===== RECORDS =====

(* ===== verification/LinearClient.v ===== *)
(** * Linear event client (src/clients/go/linear.go)

    A linear message can be read once: [Access] hands out a copy and wipes the payload.  The
    outbox keeps events until a publisher accepts them and moves them to a dead-letter subject
    after too many attempts.

    The NATS library's messages ([NatsMsg]) and publisher, the cryptography of the security
    headers and [time.ParseDuration] are parameters.  The outbox keeps pointers to its entries in
    a slice that [Flush] compacts in place while it ranges over it: [heap] has the entries and
    [entries] is the slice, written at an index. *)

From stdpp Require Import pretty.
From Stdlib Require Import Ascii.
From S2P Require Import Prelude GoStrings.
Import GoStr.

(** ** Messages of the NATS library *)

Class NatsMsg (M : Type) : Type := {
  NewMsg : string -> M;
  HeaderSet : M -> string -> string -> M;
  HeaderGet : M -> string -> string;
  MsgSubject : M -> string;
  MsgData : M -> list Z;
  SetData : M -> list Z -> M;
}.

(** Documented: a header is read back as it was last set, keys are case-sensitive. *)
Class NatsMsgLaws (M : Type) `{NatsMsg M} : Prop := {
  get_set m k k' v : HeaderGet (HeaderSet m k v) k' = if String.eqb k k' then v else HeaderGet m k';
  get_data m d k : HeaderGet (SetData m d) k = HeaderGet m k;
  data_set m k v : MsgData (HeaderSet m k v) = MsgData m;
  data_data m d : MsgData (SetData m d) = d;
  subject_set m k v : MsgSubject (HeaderSet m k v) = MsgSubject m;
  subject_data m d : MsgSubject (SetData m d) = MsgSubject m;
  subject_new s : MsgSubject (NewMsg s) = s;
}.

Module Linear.
Open Scope string_scope.
Open Scope Z_scope.

Definition LinearEventHeader : string := "Nats-Event-Type".
Definition LinearEventType : string := "Linear".
Definition LinearTTLHeader : string := "Nats-Linear-TTL".
Definition LinearOutboxIDHeader : string := "Nats-Linear-Outbox-Id".
Definition LinearDLQReasonHeader : string := "Nats-Linear-DLQ-Reason".
Definition LinearDLQOriginalSubjectHeader : string := "Nats-Linear-Original-Subject".
Definition LinearPQCAlgorithmHeader : string := "Nats-Linear-PQC-Alg".
Definition LinearPQCPublicKeyHeader : string := "Nats-Linear-PQC-Public-Key".
Definition DPoPHeader : string := "DPoP".
Definition linearPQCAlgorithm : string := "ML-KEM-768".

(** ** Linear messages *)

(** [buffer] is the memory of the payload, [payload] whether the message still refers to it. *)
Record Message : Type := mkMessage {
  buffer : list Z; payload : bool; destroyed : bool; timer : option bool; (* running *) linear : bool }.

Definition destroyLocked (m : Message) : Message :=
  if destroyed m then m else
  mkMessage (if payload m then replicate (length (buffer m)) 0 else buffer m) false true (match timer m with Some _ => Some false | None => None end) (linear m).

Definition Destroy (m : Message) : Message := destroyLocked m.

Definition Access (m : Message) : Message * option (list Z) :=
  if destroyed m then (m, None) else
  let data := if payload m then buffer m else [] in
  (if linear m then destroyLocked m else m, Some data).

(** ** Time to live *)

Section ttl.
Context (ParseDuration : string -> option Z).

Definition parseTTL (value : string) : Z :=
  let value := TrimSpace value in
  if String.eqb value "" then 0 else
  match ParseDuration value with
  | Some ttl => ttl
  | None => match ParseInt value with Some ms => if ms <=? 0 then 0 else i64 (ms * 1000000) | None => 0 end
  end.

(** The message that the callbacks of [Subscribe] and [StartLinearQueue] are given. *)
Definition receive {M} `{NatsMsg M} (msg : M) : Message :=
  let isLinear := String.eqb (HeaderGet msg LinearEventHeader) LinearEventType in
  let ttl := parseTTL (HeaderGet msg LinearTTLHeader) in
  mkMessage (MsgData msg) true false (if isLinear && (0 <? ttl) then Some true else None) isLinear.
End ttl.

(** ** Publishing *)

Record SecurityOptions : Type := mkSecurity { EnablePQC : bool; DPoPKey : option Z; DPoPIssuer : string }.

Record OutboxEntry : Type := mkEntry { ID : string; Subject : string; Payload : list Z; TTL : Z; Attempts : Z }.

Record Outbox : Type := mkOutbox {
  has_pub : bool; dlq : string; max : Z; security : option SecurityOptions;
  entries : list nat; heap : list OutboxEntry; nextID : Z }.

Section outbox.
Context {M : Type} `{NatsMsg M}.
(** The state of the world: the connection of the publisher and the source of randomness. *)
Context {P : Type}.
Context (publish : P -> M -> P * option string).
Context (ephemeralPQCLinearKey : P -> P * (string + string)).
Context (dpopProof : P -> Z -> string -> string -> string -> P * (string + string)).

(** The calls made so far are recorded with their errors. *)
Record world : Type := mkWorld { conn : P; calls : list (M * option string) }.
Implicit Types (w : world) (o : Outbox) (e : OutboxEntry).

Definition PublishMsg w (m : M) : world * option string :=
  let '(p, err) := publish (conn w) m in (mkWorld p (calls w ++ [(m, err)]), err).

Definition applySecurityHeaders w (msg : M) (security : option SecurityOptions) : world * (string + M) :=
  match security with
  | None => (w, inr msg)
  | Some s =>
      let '(w, r) :=
        if EnablePQC s then
          let '(p, r) := ephemeralPQCLinearKey (conn w) in
          (mkWorld p (calls w), match r with inl err => inl err | inr pub => inr (HeaderSet (HeaderSet msg LinearPQCAlgorithmHeader linearPQCAlgorithm) LinearPQCPublicKeyHeader pub) end)
        else (w, inr msg) in
      match r, DPoPKey s with
      | inl err, _ => (w, inl err)
      | inr msg, None => (w, inr msg)
      | inr msg, Some key =>
          let '(p, r) := dpopProof (conn w) key "NATS" (MsgSubject msg) (DPoPIssuer s) in
          (mkWorld p (calls w), match r with inl err => inl err | inr token => inr (HeaderSet msg DPoPHeader token) end)
      end
  end.

(** [strconv.FormatInt(ttl.Milliseconds(), 10)]. *)
Definition ttl_header (msg : M) (ttl : Z) : M :=
  if 0 <? ttl then HeaderSet msg LinearTTLHeader (pretty (Z.quot ttl 1000000)) else msg.

Definition PublishWithSecurity w (subject : string) (data : list Z) (ttl : Z) (security : option SecurityOptions) : world * option string :=
  let msg := SetData (ttl_header (HeaderSet (NewMsg subject) LinearEventHeader LinearEventType) ttl) data in
  match applySecurityHeaders w msg security with
  | (w, inl err) => (w, Some err)
  | (w, inr msg) => PublishMsg w msg
  end.

Definition Publish w (subject : string) (data : list Z) (ttl : Z) : world * option string := PublishWithSecurity w subject data ttl None.

(** ** The outbox *)

Definition NewOutbox (has_pub : bool) (MaxAttempts : Z) (DLQSubject : string) (security : option SecurityOptions) : Outbox :=
  mkOutbox has_pub DLQSubject (if MaxAttempts <=? 0 then 3 else MaxAttempts) security [] [] 0.

Definition with_entries o (l : list nat) (h : list OutboxEntry) : Outbox := mkOutbox (has_pub o) (dlq o) (max o) (security o) l h (nextID o).

Definition EnqueueLinear o (subject : string) (data : list Z) (ttl : Z) : Outbox * string :=
  let n := i64 (nextID o + 1) in
  let id := pretty n in
  (mkOutbox (has_pub o) (dlq o) (max o) (security o) (entries o ++ [length (heap o)]) (heap o ++ [mkEntry id subject data ttl 0]) n, id).

Definition Len o : Z := Z.of_nat (length (entries o)).

Definition message w e (security : option SecurityOptions) : world * (string + M) :=
  let msg := HeaderSet (HeaderSet (NewMsg (Subject e)) LinearEventHeader LinearEventType) LinearOutboxIDHeader (ID e) in
  applySecurityHeaders w (SetData (ttl_header msg (TTL e)) (Payload e)) security.

Definition dlqMessage e (subject reason : string) : M :=
  SetData (HeaderSet (HeaderSet (HeaderSet (NewMsg subject) LinearDLQReasonHeader reason) LinearDLQOriginalSubjectHeader (Subject e)) LinearOutboxIDHeader (ID e)) (Payload e).

(** A failed attempt: the entry with one more attempt, and whether it stays in the outbox. *)
Definition failed_attempt w e (dlq : string) (max : Z) (err : string) : world * OutboxEntry * bool :=
  let e := mkEntry (ID e) (Subject e) (Payload e) (TTL e) (i64 (Attempts e + 1)) in
  if (max <=? Attempts e) && negb (String.eqb dlq "") then
    let '(w, r) := PublishMsg w (dlqMessage e dlq err) in (w, e, match r with None => false | Some _ => true end)
  else (w, e, true).

(** The loop of [Flush] from index [i], with [n] entries to go: the slice and the heap, the
    length of [remaining] (which shares the slice's memory), the first error, and whether a
    message could not be built. *)
Fixpoint flush_loop (dlq : string) (max : Z) (security : option SecurityOptions) (n i : nat) w (arr : list nat) (h : list OutboxEntry) (j : nat) (firstErr : option string)
  : option (world * list nat * list OutboxEntry * nat * option string * option string) :=
  match n with
  | O => Some (w, arr, h, j, firstErr, None)
  | S n =>
      l ← arr !! i;
      e ← h !! l;
      match message w e security with
      | (w, inl err) => Some (w, arr, h, j, firstErr, Some err)
      | (w, inr msg) =>
          match PublishMsg w msg with
          | (w, None) => flush_loop dlq max security n (S i) w arr h j firstErr
          | (w, Some err) =>
              let '(w, e, stays) := failed_attempt w e dlq max err in
              let h := <[l := e]> h in
              let firstErr := match firstErr with None => Some err | Some _ => firstErr end in
              if stays then flush_loop dlq max security n (S i) w (<[j := l]> arr) h (S j) firstErr
              else flush_loop dlq max security n (S i) w arr h j firstErr
          end
      end
  end.

Definition Flush w o : option (world * Outbox * option string) :=
  if negb (has_pub o) then Some (w, o, None) else
  '(w, arr, h, j, firstErr, buildErr) ← flush_loop (dlq o) (max o) (security o) (length (entries o)) 0 w (entries o) (heap o) 0 None;
  match buildErr with
  | Some err => Some (w, with_entries o arr h, Some err)
  | None => Some (w, with_entries o (take j arr) h, firstErr)
  end.
End outbox.
End Linear.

=====

WHAT IS EXPECTED » Pull every line containing "LinearPQCPublicKeyHeader" from the entries above and copy it.

WRITTEN SOLUTION »
Definition LinearPQCPublicKeyHeader : string := "Nats-Linear-PQC-Public-Key".
          (mkWorld p (calls w), match r with inl err => inl err | inr pub => inr (HeaderSet (HeaderSet msg LinearPQCAlgorithmHeader linearPQCAlgorithm) LinearPQCPublicKeyHeader pub) end)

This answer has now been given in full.